▸ **Problem to solve**
Using the records below, write out again exactly the lines that begin at the line containing "length mid = (length" and end at the line containing "rewrite write_Some in", and no other lines.

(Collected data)
*** Begin section ***

(** [for (i = 0; i < n; ++i) dst[off1 + i] = src[off2 + i]] *)
Definition copy (n : nat) (dst : list Z) (off1 : nat) (src : list Z) (off2 : nat) : option (list Z) :=
  b ← read src off2 n; write dst off1 b.

Definition pack_pk (pk rho : list Z) (t1 : list (list Z)) : option (list Z) :=
  pk ← copy SEEDBYTES pk 0 rho 0;
  pack_vec K POLYT1_PACKEDBYTES polyt1_pack SEEDBYTES pk t1.

Definition unpack_pk (rho : list Z) (t1 : list (list Z)) (pk : list Z)
    : option (list Z * list (list Z)) :=
  rho ← copy SEEDBYTES rho 0 pk 0;
  t1 ← unpack_vec K POLYT1_PACKEDBYTES polyt1_unpack SEEDBYTES t1 pk;
  Some (rho, t1).

Definition sk_key : nat := SEEDBYTES.
Definition sk_tr : nat := sk_key + SEEDBYTES.
Definition sk_s1 : nat := sk_tr + TRBYTES.
Definition sk_s2 : nat := sk_s1 + L * POLYETA_PACKEDBYTES.
Definition sk_t0 : nat := sk_s2 + K * POLYETA_PACKEDBYTES.

Definition pack_sk (sk rho tr key : list Z) (t0 s1 s2 : list (list Z)) : option (list Z) :=
  sk ← copy SEEDBYTES sk 0 rho 0;
  sk ← copy SEEDBYTES sk sk_key key 0;
  sk ← copy TRBYTES sk sk_tr tr 0;
  sk ← pack_vec L POLYETA_PACKEDBYTES polyeta_pack sk_s1 sk s1;
  sk ← pack_vec K POLYETA_PACKEDBYTES polyeta_pack sk_s2 sk s2;
  pack_vec K POLYT0_PACKEDBYTES polyt0_pack sk_t0 sk t0.

Definition unpack_sk (rho tr key : list Z) (t0 s1 s2 : list (list Z)) (sk : list Z)
    : option (list Z * list Z * list Z * list (list Z) * list (list Z) * list (list Z)) :=
  rho ← copy SEEDBYTES rho 0 sk 0;
  key ← copy SEEDBYTES key 0 sk sk_key;
  tr ← copy TRBYTES tr 0 sk sk_tr;
  s1 ← unpack_vec L POLYETA_PACKEDBYTES polyeta_unpack sk_s1 s1 sk;
  s2 ← unpack_vec K POLYETA_PACKEDBYTES polyeta_unpack sk_s2 s2 sk;
  t0 ← unpack_vec K POLYT0_PACKEDBYTES polyt0_unpack sk_t0 t0 sk;
  Some (rho, tr, key, t0, s1, s2).

(** ** Hints: the [OMEGA + K] bytes at the end of a signature *)
Definition pack_hint_coeff (v : list Z) (j : nat) (s : nat * list Z) : option (nat * list Z) :=
  let '(k, hb) := s in
  x ← v !! j;
  if x =? 0 then Some (k, hb)
  else hb ← store hb k (u8 (Z.of_nat j)); Some (S k, hb).

Definition pack_hint_row (h : list (list Z)) (i : nat) (s : nat * list Z) : option (nat * list Z) :=
  v ← h !! i;
  '(k, hb) ← for_loop N 0 (pack_hint_coeff v) s;
  hb ← store hb (OMEGA + i) (u8 (Z.of_nat k));
  Some (k, hb).

Definition pack_hints (hb : list Z) (h : list (list Z)) : option (list Z) :=
  hb ← for_loop (OMEGA + K) 0 (λ i hb, store hb i 0) hb;
  '(_, hb) ← for_loop K 0 (pack_hint_row h) (0%nat, hb);
  Some hb.

(** One index of a row; [k] is where the row starts and [n] its end. *)
Definition unpack_hint_coeff (hb : list Z) (k n : nat) (s : nat * list Z)
    : option (ctl (nat * list Z) (bool * list Z)) :=
  let '(j, v) := s in
  if (j <? n)%nat then
    x ← hb !! j;
    bad ← (if (k <? j)%nat then y ← hb !! (j - 1)%nat; Some (x <=? y) else Some false);
    if (bad : bool) then Some (Done (true, v))
    else v ← store v (Z.to_nat x) 1; Some (Next (S j, v))
  else Some (Done (false, v)).

(** The tail check: [for(j = k; j < OMEGA; ++j) if(sig[j]) return 1;] *)
Definition unpack_hint_tail (hb : list Z) (j : nat) : option (ctl nat Z) :=
  if (j <? OMEGA)%nat then
    x ← hb !! j;
    if x =? 0 then Some (Next (S j)) else Some (Done 1)
  else Some (Done 0).

Definition unpack_hint_row (hb : list Z) (s : nat * nat * list (list Z))
    : option (ctl (nat * nat * list (list Z)) (Z * list (list Z))) :=
  let '(i, k, h) := s in
  if (i <? K)%nat then
    v ← h !! i;
    v ← fill (λ _ _, Some 0) v;
    c ← hb !! (OMEGA + i)%nat;
    let n := Z.to_nat c in
    if (n <? k)%nat || (OMEGA <? n)%nat then Some (Done (1, <[i := v]> h))
    else
      '(bad, v) ← loop (S OMEGA) (unpack_hint_coeff hb k n) (k, v);
      if (bad : bool) then Some (Done (1, <[i := v]> h))
      else Some (Next (S i, n, <[i := v]> h))
  else
    ret ← loop (S OMEGA) (unpack_hint_tail hb) k;
    Some (Done (ret, h)).

Definition unpack_hints (h : list (list Z)) (hb : list Z) : option (Z * list (list Z)) :=
  loop (S K) (unpack_hint_row hb) (0, 0, h)%nat.

(** ** Signatures *)
Definition sig_z : nat := CTILDEBYTES.
Definition sig_h : nat := sig_z + L * POLYZ_PACKEDBYTES.

Definition pack_sig (sig c : list Z) (z h : list (list Z)) : option (list Z) :=
  sig ← copy CTILDEBYTES sig 0 c 0;
  sig ← pack_vec L POLYZ_PACKEDBYTES polyz_pack sig_z sig z;
  hb ← read sig sig_h POLYVECH_PACKEDBYTES;
  hb ← pack_hints hb h;
  write sig sig_h hb.

Definition unpack_sig (c : list Z) (z h : list (list Z)) (sig : list Z)
    : option (Z * list Z * list (list Z) * list (list Z)) :=
  c ← copy CTILDEBYTES c 0 sig 0;
  z ← unpack_vec L POLYZ_PACKEDBYTES polyz_unpack sig_z z sig;
  hb ← read sig sig_h POLYVECH_PACKEDBYTES;
  '(ret, h) ← unpack_hints h hb;
  Some (ret, c, z, h).

(** ** Packed vectors

    [packs pack unpack k v]: packing [v] gives [k] bytes that unpack to [v],
    whatever the two output buffers held. *)
Definition packs (pack unpack : list Z → list Z → option (list Z)) (k : nat) (v : list Z) : Prop :=
  ∀ r, length r = k → wp (pack r v) (λ r', length r' = k ∧ bytes r' ∧
    ∀ p, length p = N → unpack p r' = Some v).

Definition is_vec (n : nat) (vec : list (list Z)) : Prop := length vec = n ∧ Forall (λ v, length v = N) vec.

(** [mid] holds the packed polynomials of [vec]. *)
Definition vec_bytes (unpack : list Z → list Z → option (list Z)) (k : nat)
    (vec : list (list Z)) (mid : list Z) : Prop :=
  length mid = (length vec * k)%nat ∧ bytes mid ∧
  ∀ i v p, vec !! i = Some v → length p = N → unpack p (slot k mid i) = Some v.

Lemma put_app pre mid post i k data :
  length data = k → ((i + 1) * k <= length mid)%nat →
  put (pre ++ mid ++ post) (length pre + i * k) data = pre ++ put mid (i * k) data ++ post.
Proof.
  intros Hd Hm. unfold put. rewrite take_app_add, <-!app_assoc. f_equal.
  rewrite take_app_le by lia. f_equal. f_equal.
  rewrite <-Nat.add_assoc, drop_app_add. by rewrite drop_app_le by lia.
Qed.

(** Whatever [T] packing establishes of the bytes of each polynomial holds of the
    part of the buffer it is packed to; the rest of the buffer is unchanged. *)
Lemma pack_vec_gen (T : nat → list Z → Prop) n k pack off pre mid post vec :
  off = length pre → length mid = (n * k)%nat → length vec = n →
  (∀ i v r, vec !! i = Some v → length r = k → wp (pack r v) (λ r', length r' = k ∧ T i r')) →
  wp (pack_vec n k pack off (pre ++ mid ++ post) vec) (λ buf,
    ∃ mid', buf = pre ++ mid' ++ post ∧ length mid' = (n * k)%nat ∧
      ∀ i, (i < n)%nat → T i (slot k mid' i)).
Proof.
  intros -> Hm Hv HP.
  apply (wp_for (λ i buf, ∃ mid', buf = pre ++ mid' ++ post ∧ length mid' = (n * k)%nat ∧
    ∀ j, (j < i)%nat → T j (slot k mid' j))).
  - exists mid. split_and!; [done..|lia].
  - intros i buf Hi (m & -> & Hl & Hd).
    destruct (lookup_lt_is_Some_2 vec i) as [v Hvi]; [lia|].
    eapply wp_step; [exact Hvi|].
    eapply wp_step; [apply read_Some; rewrite !length_app; nia|].
    rewrite drop_app_add, drop_app_le, take_app_le by (rewrite ?length_drop; nia).
    eapply wp_then; [apply (HP i v); [done|rewrite length_take, length_drop; nia]|].
    intros r (Lr & Tr).
    rewrite write_Some by (rewrite !length_app; nia). cbn [wp].
    rewrite (put_app _ _ _ _ k) by (done || nia).
    destruct (wp_exists (write m (i * k) r) (λ b, length b = length m ∧ slot k b i = r ∧
      ∀ j, j ≠ i → slot k b j = slot k m j)) as [Hw _].
    destruct Hw as (b & Hb & Hlb & Hsi & Hso); [apply wp_write_slot; [done|nia]|].
    rewrite write_Some in Hb by nia. injection Hb as Hb. rewrite Hb. exists b.
    split_and!; [done|lia|]. intros j Hj. destruct (decide (j = i)) as [->|].
    + by rewrite Hsi.
    + rewrite Hso by done. apply Hd. lia.
  - intros buf H. exact H.
Qed.

Lemma pack_vec_ok n k pack unpack off pre mid post vec :
  off = length pre → length mid = (n * k)%nat → length vec = n → Forall (packs pack unpack k) vec →
  wp (pack_vec n k pack off (pre ++ mid ++ post) vec) (λ buf,
    ∃ mid', buf = pre ++ mid' ++ post ∧ vec_bytes unpack k vec mid').
Proof.
  intros Ho Hm Hv HP. eapply wp_mono.
  - apply (pack_vec_gen (λ i r, bytes r ∧ ∀ v p, vec !! i = Some v → length p = N → unpack p r = Some v));
      [done..|].
    intros i v r Hi Hr. eapply wp_mono; [by apply (Forall_lookup_1 _ _ _ _ HP Hi)|].
    intros r' (Lr & Br & Ur). split_and!; [done..|]. intros w p Hw Hp.
    assert (w = v) as -> by congruence. by apply Ur.
  - intros buf (m & -> & Hl & Hd). exists m. split; [done|]. split_and!.
    + lia.
    + eapply Forall_slots; [exact Hl|]. intros i Hi. by apply Hd.
    + intros i v p Hi Hp. eapply Hd; [|done..]. apply lookup_lt_Some in Hi. lia.
Qed.

Lemma pack_vec_exact n k pack off pre mid mid' post vec :
  off = length pre → length mid = (n * k)%nat → length mid' = (n * k)%nat → length vec = n →
  (∀ i v r, vec !! i = Some v → length r = k → pack r v = Some (slot k mid' i)) →
  pack_vec n k pack off (pre ++ mid ++ post) vec = Some (pre ++ mid' ++ post).
Proof.
  intros Ho Hm Hm' Hv HP. apply wp_eq. eapply wp_mono.
  - apply (pack_vec_gen (λ i r, r = slot k mid' i) n); [done..|].
    intros i v r Hi Hr. rewrite (HP i v r Hi Hr). cbn [wp]. split; [|done].
    apply lookup_lt_Some in Hi. apply length_slot. nia.
  - intros buf (m & -> & Hl & Hd). by rewrite (slots_inj n k m mid').
Qed.

Lemma unpack_vec_ok n k unpack off pre mid post vec vec0 :
  off = length pre → length vec = n → is_vec n vec0 → vec_bytes unpack k vec mid →
  unpack_vec n k unpack off vec0 (pre ++ mid ++ post) = Some vec.
Proof.
  intros -> Hv [Hl0 H0] (Hm & _ & Hu). apply wp_eq.
  apply (wp_for (λ i vec', length vec' = n ∧ ∀ j, vec' !! j = if decide (j < i)%nat then vec !! j else vec0 !! j)).
  - split; [done|]. intros j. by rewrite decide_False by lia.
  - intros i vec' Hi [Hl Hd].
    destruct (lookup_lt_is_Some_2 vec i) as [v Hvi]; [lia|].
    destruct (lookup_lt_is_Some_2 vec0 i) as [v0 Hv0]; [lia|].
    eapply wp_step; [rewrite Hd, decide_False by lia; exact Hv0|].
    eapply wp_step; [apply read_Some; rewrite !length_app; nia|].
    rewrite drop_app_add, drop_app_le, take_app_le by (rewrite ?length_drop; nia).
    eapply wp_step; [apply (Hu i); [exact Hvi|by eapply (Forall_lookup_1 _ _ _ _ H0)]|]. cbn [wp].
    split; [by rewrite length_insert|]. intros j. destruct (decide (j = i)) as [->|].
    + rewrite list_lookup_insert_eq by lia. by rewrite decide_True by lia.
    + rewrite list_lookup_insert_ne, Hd by done. repeat case_decide; done || lia.
  - intros vec' [Hl Hd]. apply list_eq. intros j. rewrite Hd. case_decide; [done|].
    by rewrite !lookup_ge_None_2 by lia.
Qed.

Lemma packs_t1 v :
  length v = N → Forall (λ x, 0 <= x < 2 ^ 10) v → packs polyt1_pack polyt1_unpack POLYT1_PACKEDBYTES v.
Proof. intros Hv HP r Hr. exact (poly_roundtrip _ _ 64 4 5 _ _ r v t1_inverse Hv Hr HP). Qed.
Lemma packs_eta v :
  length v = N → Forall (λ x, - ETA <= x <= ETA) v →
  packs polyeta_pack polyeta_unpack POLYETA_PACKEDBYTES v.
Proof. intros Hv HP r Hr. exact (poly_roundtrip _ _ 128 2 1 _ _ r v eta_inverse Hv Hr HP). Qed.
Lemma packs_t0 v :
  length v = N → Forall (λ x, - 2 ^ (D - 1) < x <= 2 ^ (D - 1)) v →
  packs polyt0_pack polyt0_unpack POLYT0_PACKEDBYTES v.
Proof. intros Hv HP r Hr. exact (poly_roundtrip _ _ 32 8 13 _ _ r v t0_inverse Hv Hr HP). Qed.
Lemma packs_z v :
  length v = N → Forall (λ x, - GAMMA1 < x <= GAMMA1) v →
  packs polyz_pack polyz_unpack POLYZ_PACKEDBYTES v.
Proof. intros Hv HP r Hr. exact (poly_roundtrip _ _ 128 2 5 _ _ r v z_inverse Hv Hr HP). Qed.

(** A vector of polynomials with coefficients in [P]. *)
Definition vec_of (n : nat) (P : Z → Prop) (vec : list (list Z)) : Prop :=
  length vec = n ∧ Forall (λ v, length v = N ∧ Forall P v) vec.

*** End section ***

▸ **Reply to the task**
  length mid = (length vec * k)%nat ∧ bytes mid ∧
  ∀ i v p, vec !! i = Some v → length p = N → unpack p (slot k mid i) = Some v.

Lemma put_app pre mid post i k data :
  length data = k → ((i + 1) * k <= length mid)%nat →
  put (pre ++ mid ++ post) (length pre + i * k) data = pre ++ put mid (i * k) data ++ post.
Proof.
  intros Hd Hm. unfold put. rewrite take_app_add, <-!app_assoc. f_equal.
  rewrite take_app_le by lia. f_equal. f_equal.
  rewrite <-Nat.add_assoc, drop_app_add. by rewrite drop_app_le by lia.
Qed.

(** Whatever [T] packing establishes of the bytes of each polynomial holds of the
    part of the buffer it is packed to; the rest of the buffer is unchanged. *)
Lemma pack_vec_gen (T : nat → list Z → Prop) n k pack off pre mid post vec :
  off = length pre → length mid = (n * k)%nat → length vec = n →
  (∀ i v r, vec !! i = Some v → length r = k → wp (pack r v) (λ r', length r' = k ∧ T i r')) →
  wp (pack_vec n k pack off (pre ++ mid ++ post) vec) (λ buf,
    ∃ mid', buf = pre ++ mid' ++ post ∧ length mid' = (n * k)%nat ∧
      ∀ i, (i < n)%nat → T i (slot k mid' i)).
Proof.
  intros -> Hm Hv HP.
  apply (wp_for (λ i buf, ∃ mid', buf = pre ++ mid' ++ post ∧ length mid' = (n * k)%nat ∧
    ∀ j, (j < i)%nat → T j (slot k mid' j))).
  - exists mid. split_and!; [done..|lia].
  - intros i buf Hi (m & -> & Hl & Hd).
    destruct (lookup_lt_is_Some_2 vec i) as [v Hvi]; [lia|].
    eapply wp_step; [exact Hvi|].
    eapply wp_step; [apply read_Some; rewrite !length_app; nia|].
    rewrite drop_app_add, drop_app_le, take_app_le by (rewrite ?length_drop; nia).
    eapply wp_then; [apply (HP i v); [done|rewrite length_take, length_drop; nia]|].
    intros r (Lr & Tr).
    rewrite write_Some by (rewrite !length_app; nia). cbn [wp].
    rewrite (put_app _ _ _ _ k) by (done || nia).
    destruct (wp_exists (write m (i * k) r) (λ b, length b = length m ∧ slot k b i = r ∧
      ∀ j, j ≠ i → slot k b j = slot k m j)) as [Hw _].
    destruct Hw as (b & Hb & Hlb & Hsi & Hso); [apply wp_write_slot; [done|nia]|].
    rewrite write_Some in Hb by nia. injection Hb as Hb. rewrite Hb. exists b.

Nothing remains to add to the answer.